Though I am still the shape of a mom full term, the energy I feel, reminds me this baby is no longer using my every resource. We sit in registration’s office, first door on the left, through the locked double doors that open into Labor and Delivery. We are giving names and birthdates, allergies and addresses.
Other times in the past 40 hours we have sobbed and held onto a belly, with a baby present and already gone. We held tight to each other and I found, how I was being held tightly by my Maker.
There is calm and choice in coming this morning; This day that means hello to a lifetime saying so long.
I sit on the hospital bed and wait. On the chair next to me, are the two tiny hats and two baby blankets. If you are Simeon, our son, we will put that Patriots blue on you - a Pats boy, just like your dad and all his brothers. If you are Esther Faith, then the sweet little pink, with the flower of course. One blanket is the handmade Winnie-the-Pooh we have swaddled our first two in, to soothe them to sleep, laid them to play, covered them to keep warm. The other was handpicked for you little Lamb, last night, when we knew we’d wrap you up just once.

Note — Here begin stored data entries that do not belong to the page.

(** The connection that the replaced generation had accepted is still there:
    the exit shuts down the handlers of the active generation only. *)
Lemma exit_exact_witness :
  main false true (Some []) example_sockets = Runs (serving example_started) /\
  phase example_exited = Exited /\ report_file example_exited = false /\
  (exists h, tasks (ts (program example_exited)) !! h = Some {| generation := 0; guard := tcp_handlers |}) /\
  clock (ts (program example_exited)) <= clock (ts (program example_serving)) + 29 * SECOND.
Proof.
  destruct example_run as [H1 H2]. assert (main false true (Some []) example_sockets = Runs (serving example_started)) as Hm by (by vm_compute).
  split; [done|]. split; [by vm_compute|]. split; [by vm_compute|]. split.
  - exists 5%nat. by vm_compute.
  - by apply (exit_exact true (Some []) example_sockets (serving example_started) example_serving example_exited Hm H1).
Defined.
(** * The packaging pipeline of ModularCppFramework: [tools/package-application.py]

    A shallow embedding of the packaging tool: its argument resolution, the
    clean / configure / build / package stages, the archive extraction, the
    structural package test, the publishing copy and the top-level [main]
    with its exception handlers.

    The script is stateful: it reads and writes the filesystem, runs child
    processes and prints to two streams.  The embedding threads an explicit
    [world] through a state-and-exception monad.  What the script cannot
    decide itself (what [cmake] does, what the archive libraries unpack, how
    the locale decodes text, the CPU count of the host, the name [mkdtemp]
    picks) is a variable of the section [Pipeline].

    Limits of the model.  Paths are POSIX paths: [Path_str] joins with a
    slash whatever the host is.  A [..] component is kept in a path and names
    no entry of the filesystem tree, so the model speaks for paths without
    one.  The case-insensitive match of a Windows host folds the ASCII
    letters only.  There are no symbolic links and no permission checks
    other than the execute bit of a file. *)

From Stdlib Require Import String Ascii List ZArith Lia Bool DecimalString.
Import ListNotations.
Open Scope list_scope.
Open Scope string_scope.

(** ** Strings as Python uses them here *)

(** [s.startswith(pre)] *)
Definition startswith (pre s : string) : bool := String.prefix pre s.

(** [sep.join(items)] *)
Definition join (sep : string) (items : list string) : string :=
  String.concat sep items.

(** [str(n)] for an [int] *)
Definition str_of_Z (n : Z) : string := NilZero.string_of_int (Z.to_int n).

(** [c * n] for a one-character string *)
Fixpoint str_repeat (c : ascii) (n : nat) : string :=
  match n with
  | O => EmptyString
  | S k => String c (str_repeat c k)
  end.

(** The substring of [s] that starts at its last dot, when it has one:
    [s[s.rfind('.'):]]. *)
Fixpoint from_last_dot (s : string) : option string :=
  match s with
  | EmptyString => None
  | String c r =>
      match from_last_dot r with
      | Some t => Some t
      | None => if Ascii.eqb c "." then Some s else None
      end
  end.

(** [PurePath.suffix], on the final component: with [i = name.rfind('.')],
    the result is [name[i:]] when [0 < i < len(name) - 1] and [''] otherwise. *)
Definition name_suffix (name : string) : string :=
  match name with
  | EmptyString => ""
  | String _ r =>
      match from_last_dot r with
      | Some t => if Nat.ltb 1 (String.length t) then t else ""
      | None => ""
      end
  end.
(** Galaxies 1 and 2 in the group 7 with velocities 100 and 300, and a
    frame with the two and a galaxy that is in no group. *)
Lemma group_correction_same_group_witness :
  let df := [mkZRow 1 0 0 0; mkZRow 5 0 0 0; mkZRow 2 0 0 0]%R in
  let df_groups := [mkGroupRow 1 7 100; mkGroupRow 2 7 300]%R in
  exists out r1' r2',
    group_correction df df_groups = Some out /\
    out !! 0%nat = Some r1' /\ out !! 2%nat = Some r2' /\
    z_cosmo r1' = z_cosmo r2' /\
    z_cosmo r1'
    = (series_mean
         (map HRV (List.filter (fun r' => Z.eqb (PGC1 r') 7) df_groups))
       / clight)%R.
Proof.
  intros df df_groups.
  refine (group_correction_same_group df df_groups
            (mkGroupRow 1 7 100%R) (mkGroupRow 2 7 300%R) 0 2
            (mkZRow 1 0 0 0)%R (mkZRow 2 0 0 0)%R _ _ _ _ _ _ _ _);
    try reflexivity.
  - cbn. repeat constructor; cbn; intuition discriminate.
  - now left.
  - right. now left.
Defined.

(** A galaxy with no redshift and no group. *)
Lemma group_correction_flags_nan_witness :
  exists out r',
    group_correction (AR := float_arith (fun x => x)) (CO := float_constants)
      [mkZRow 5%Z nan 0%float 0%Z] [mkGroupRow 1%Z 7%Z 100%float] = Some out /\
    out !! 0%nat = Some r' /\
    PGC r' = 5%Z /\
    is_nan (z_cosmo r') = true /\
    group_correction_col r' = 1%Z.
Proof.
  apply (group_correction_flags_nan (fun x => x)
           [mkZRow 5%Z nan 0%float 0%Z] [mkGroupRow 1%Z 7%Z 100%float]
           0 (mkZRow 5%Z nan 0%float 0%Z)); reflexivity.
Defined.

(** ** The CMB frame *)

Section CMBFacts.
Local Open Scope R_scope.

Across from me, I am amazed at the soothing joy of the bouquet my sister has brought. Tulips in full bloom from her garden. They hold nothing back in their love - as wide and as vibrant of love as they can be, and I am captivated by their beauty. The world doesn’t feel dark. The flower song is right, they will be dead soon, but how they give music to my heart today.
This chosen labor begins. Slow and light. Family is here. I am well.
My husband sends each one away for now. I need to do this hard work, I need to focus. My mom stays. My mom with her hat that hints to strangers her fight to live through Leukemia. She is my great example of fight.
I breathe deeply in and release all of it out. Relax every muscle, don’t fight back at this pain. My hands stay open: gentle, soft. Go with it, go with it. That is how a baby comes, that is how this baby will go.
The lights are gentle, and the music is quiet, the room is peace, and I am willing to do this labor. I am working for you baby, like I did for your brother and your sister. It doesn’t feel different. I am working for you, my baby.
My legs shake and ache, my mind is growing weary. It is hard to let go of so much pain, over and over again. I look at Mom. She says, “Five more contractions.” I think hard, wondering do I have that left? I nod.
“Help.” I say, “Get me out of this.” The nurses move quickly to do this. The lady walks in who will administer the epidural. She doesn’t look like my nurses: kind and competent and strong. She reminds me of death: pale and unwell. She rattles off risks, complications - more death. My husband is on his knees in front of me, holding my legs, holding my pain, as much as he can. He is praying. I sign the paper. Right before numbness can come to take me away, right before she can pierce my spine, my river that keeps all of me feeling - there is a burst.
“Oh thank You, Lord.” Kindness and strength grab me up and lay me back. You are here, Daddy has got you. Just like your siblings, you broke free too fast for any other hands to catch you. And just like your siblings, your dad is here. He has you. He touches you first. Precious One. He says your name, “Simeon son, we love you. Your mom and I love you.”
You are laid on my chest, warm from my insides poured out. Warm and still. I am captivated by your beauty that fades in front of my eyes. Gifts: to look on and hold your hands and feet that have kicked and pressed, to see your eyes are like your brother’s, and mouth like your sister’s; to be surprised that you have your dad’s nose. To get to see you in this moment, this brief moment, cannot be taken from me. I will hold you forever my son.